## WORK INSTRUCTION
Of all the entries below, only the lines from the one with "entries it was given. *)" up to and including the one with "choice : list" are to be duplicated exactly.

## TASK INPUTS
(** * Synthetic data generator of the deployment-risk PoC: a verified model

    Shallow embedding of [src/synthetic_data.py].

    - A [pd.Timestamp] is the integer number of nanoseconds since the Unix
      epoch (1970-01-01T00:00, a Thursday), as pandas stores it.
    - A Python float stands for the rational number it denotes: decimal
      literals are read exactly and sums are exact.  Where a result of the
      code depends on the rounding of binary64 arithmetic (the incident
      probability against the severity thresholds, the hourly sums against
      the load thresholds), [generate_incidents] is modelled a second time on
      IEEE binary64 numbers, and the statements are made on that model.
    - The process-wide numpy generator is an explicit state threaded through
      every draw ([RandomSource]); the laws of the interface are the ranges
      numpy documents for [rand], [randint] and [choice].
    - A [pd.DataFrame] is its list of column labels together with its rows,
      each row carrying its index label.  [sort_values] on a label that is
      not a column raises [KeyError], as pandas does. *)

From Stdlib Require Import ZArith QArith Qminmax Qround Lqa Lia.
From Stdlib Require Import List String Bool Sorted Permutation.
From Stdlib Require Import Floats.

#[local] Set Warnings "-inexact-float".
Import ListNotations.

Local Open Scope Z_scope.

(** ** Timestamps *)

Abbreviation Timestamp := Z (only parsing).

Definition NS_PER_MINUTE : Z := 60 * 1000000000.
Definition NS_PER_HOUR : Z := 60 * NS_PER_MINUTE.
Definition NS_PER_DAY : Z := 24 * NS_PER_HOUR.

(** [pd.Timedelta(minutes=m)] and [pd.Timedelta(hours=h)]. *)
Definition Timedelta_minutes (m : Z) : Z := m * NS_PER_MINUTE.
Definition Timedelta_hours (h : Z) : Z := h * NS_PER_HOUR.

(** [ts.dayofweek]: Monday is 0, Sunday is 6. *)
Definition dayofweek (ts : Timestamp) : Z := (ts / NS_PER_DAY + 3) mod 7.

(** [ts.hour]. *)
Definition hour (ts : Timestamp) : Z := (ts / NS_PER_HOUR) mod 24.

(** [ts.floor("h")]. *)
Definition floor_h (ts : Timestamp) : Timestamp := NS_PER_HOUR * (ts / NS_PER_HOUR).

(** [pd.date_range(start, end, freq="h")]: [start], [start + 1h], ... up to
    and including the last one that is not after [end]. *)
Definition date_range_h (start_date end_date : Timestamp) : list Timestamp :=
  map (fun k => start_date + Timedelta_hours (Z.of_nat k))
      (seq 0 (Z.to_nat ((end_date - start_date) / NS_PER_HOUR + 1))).

Definition _hours_between (start_date end_date : Timestamp) : list Timestamp :=
  date_range_h start_date end_date.

(** ** Floats as rationals *)

Local Open Scope Q_scope.

Definition Qltb (x y : Q) : bool := negb (Qle_bool y x).

(** Python's builtin [min(a, b)]: [b] when [b < a], else [a]. *)
Definition py_min (a b : Q) : Q := if Qltb b a then b else a.

(** Python's builtin [max(a, b)]: [b] when [b > a], else [a]. *)
Definition py_max (a b : Q) : Q := if Qltb a b then b else a.

(** [np.clip(x, lo, hi)] is [minimum(hi, maximum(x, lo))]. *)
Definition np_clip (x lo hi : Q) : Q := Qmin hi (Qmax x lo).

(** [series.max()] of a non-empty float series; pandas gives NaN for an
    empty one, which no call below produces. *)
Definition series_max (xs : list Q) : Q :=
  match xs with
  | [] => 0
  | x :: xs' => fold_left Qmax xs' x
  end.

(** ** Rows of the three tables *)

Record MatchEvent := mkMatchEvent {
  m_timestamp : Timestamp;
  tournament : string;
  traffic_multiplier : Q
}.

Record DeployEvent := mkDeployEvent {
  d_timestamp : Timestamp;
  is_critical_fix : bool;
  deploy_size : string
}.

Record Incident := mkIncident {
  i_timestamp : Timestamp;
  incident_type : string;
  severity : string
}.

Class Timestamped (R : Type) := timestamp : R -> Timestamp.
#[export] Instance MatchEvent_ts : Timestamped MatchEvent := m_timestamp.
#[export] Instance DeployEvent_ts : Timestamped DeployEvent := d_timestamp.
#[export] Instance Incident_ts : Timestamped Incident := i_timestamp.

(** ** Data frames *)

Inductive result (A : Type) : Type :=
| Ok (a : A)
| KeyError (key : string).
Arguments Ok {A} a.
Arguments KeyError {A} key.

Record DataFrame (R : Type) := mkDataFrame {
  columns : list string;
  records : list (nat * R)
}.
Arguments mkDataFrame {R} columns records.
Arguments columns {R} d.
Arguments records {R} d.

Definition index {R} (df : DataFrame R) : list nat := map fst (records df).
Definition rows_of {R} (df : DataFrame R) : list R := map snd (records df).

(** [pd.DataFrame(rows)] for a list of dicts that all have the keys [keys]:
    the columns are the keys met in the list, so an empty list gives a frame
    without any column; the index is [0 .. n-1]. *)
Definition DataFrame_of_rows {R} (keys : list string) (rows : list R) : DataFrame R :=
  mkDataFrame (match rows with [] => [] | _ :: _ => keys end)
              (combine (seq 0 (List.length rows)) rows).

Section SortValues.
Context {R : Type} `{Timestamped R}.

Fixpoint insert_by_timestamp (x : nat * R) (l : list (nat * R)) : list (nat * R) :=
  match l with
  | [] => [x]
  | y :: l' =>
      if (timestamp (snd x) <? timestamp (snd y))%Z
      then x :: l
      else y :: insert_by_timestamp x l'
  end.

(** Rows in increasing timestamp order; rows of equal timestamp keep their
    relative order (which numpy's default sort does not promise). *)
Definition sort_records (l : list (nat * R)) : list (nat * R) :=
  fold_right insert_by_timestamp [] (rev l) .

(** [df.sort_values("timestamp")]. *)
Definition sort_values_timestamp (df : DataFrame R) : result (DataFrame R) :=
  if existsb (String.eqb "timestamp") (columns df)
  then Ok (mkDataFrame (columns df) (sort_records (records df)))
  else KeyError "timestamp".

(** [df.reset_index(drop=True)]. *)
Definition reset_index_drop (df : DataFrame R) : DataFrame R :=
  mkDataFrame (columns df)
              (combine (seq 0 (List.length (records df))) (map snd (records df))).

(** [pd.DataFrame(rows).sort_values("timestamp").reset_index(drop=True)],
    the last line of each generator. *)
Definition sorted_frame (keys : list string) (rows : list R) : result (DataFrame R) :=
  match sort_values_timestamp (DataFrame_of_rows keys rows) with
  | Ok df => Ok (reset_index_drop df)
  | KeyError k => KeyError k
  end.
End SortValues.

(** ** The random source *)

(** The draws the module makes on [np.random], with the generator state made
    explicit.  The three laws are the ranges numpy documents: [rand] is in
    [0, 1), [randint(lo, hi)] is in [lo, hi), and [choice] returns one of the
    entries it was given. *)
Class RandomSource (G : Type) := {
  rand : G -> Q * G;
  normal : Q -> Q -> G -> Q * G;
  poisson : Q -> G -> nat * G;
  randint : Z -> Z -> G -> Z * G;
  choice : list string -> list Q -> G -> string * G;
  rand_range : forall g, 0 <= fst (rand g) /\ fst (rand g) < 1;
  randint_range : forall lo hi g,
    (lo < hi)%Z -> (lo <= fst (randint lo hi g) < hi)%Z;
  choice_In : forall l p g, l <> [] -> In (fst (choice l p g)) l
}.

(** Computations that draw from the source. *)
Definition Gen (G A : Type) : Type := G -> A * G.

Definition ret {G A} (a : A) : Gen G A := fun g => (a, g).

Definition bind {G A B} (m : Gen G A) (k : A -> Gen G B) : Gen G B :=
  fun g => let (a, g') := m g in k a g'.

Declare Scope gen_scope.
Delimit Scope gen_scope with gen.
Notation "x <- m ;; k" := (bind m (fun x => k))
  (at level 61, m at next level, right associativity) : gen_scope.

(** [for a in l: body(a)], where every pass hands back the rows it appended. *)
Fixpoint for_each {G A R} (l : list A) (body : A -> Gen G (list R)) : Gen G (list R) :=
  match l with
  | [] => ret []
  | a :: l' =>
      bind (body a) (fun rows =>
      bind (for_each l' body) (fun rest =>
      ret (rows ++ rest)))
  end.

(** [for _ in range(n): body()]. *)
Fixpoint for_range {G R} (n : nat) (body : Gen G (list R)) : Gen G (list R) :=
  match n with
  | O => ret []
  | S n' =>
      bind body (fun rows =>
      bind (for_range n' body) (fun rest =>
      ret (rows ++ rest)))
  end.

(** ** generate_match_events *)

Record Window := mkWindow {
  w_name : string;
  w_days : list Z;
  w_hours : Z * Z;          (* range(lo, hi) *)
  w_base : Q;
  w_prob : Q
}.

Definition windows : list Window :=
  [ mkWindow "Brasileirao" [2; 3]%Z (19, 22)%Z 1.7 0.80;
    mkWindow "Champions League" [2]%Z (15, 22)%Z 2.1 0.65;
    mkWindow "Europa League" [3]%Z (15, 22)%Z 1.8 0.60;
    mkWindow "Libertadores" [2; 3]%Z (19, 22)%Z 1.9 0.75;
    mkWindow "Weekend matches" [5; 6]%Z (16, 21)%Z 2.0 0.85 ].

## PROBLEM SOLUTION
    entries it was given. *)
Class RandomSource (G : Type) := {
  rand : G -> Q * G;
  normal : Q -> Q -> G -> Q * G;
  poisson : Q -> G -> nat * G;
  randint : Z -> Z -> G -> Z * G;
  choice : list string -> list Q -> G -> string * G;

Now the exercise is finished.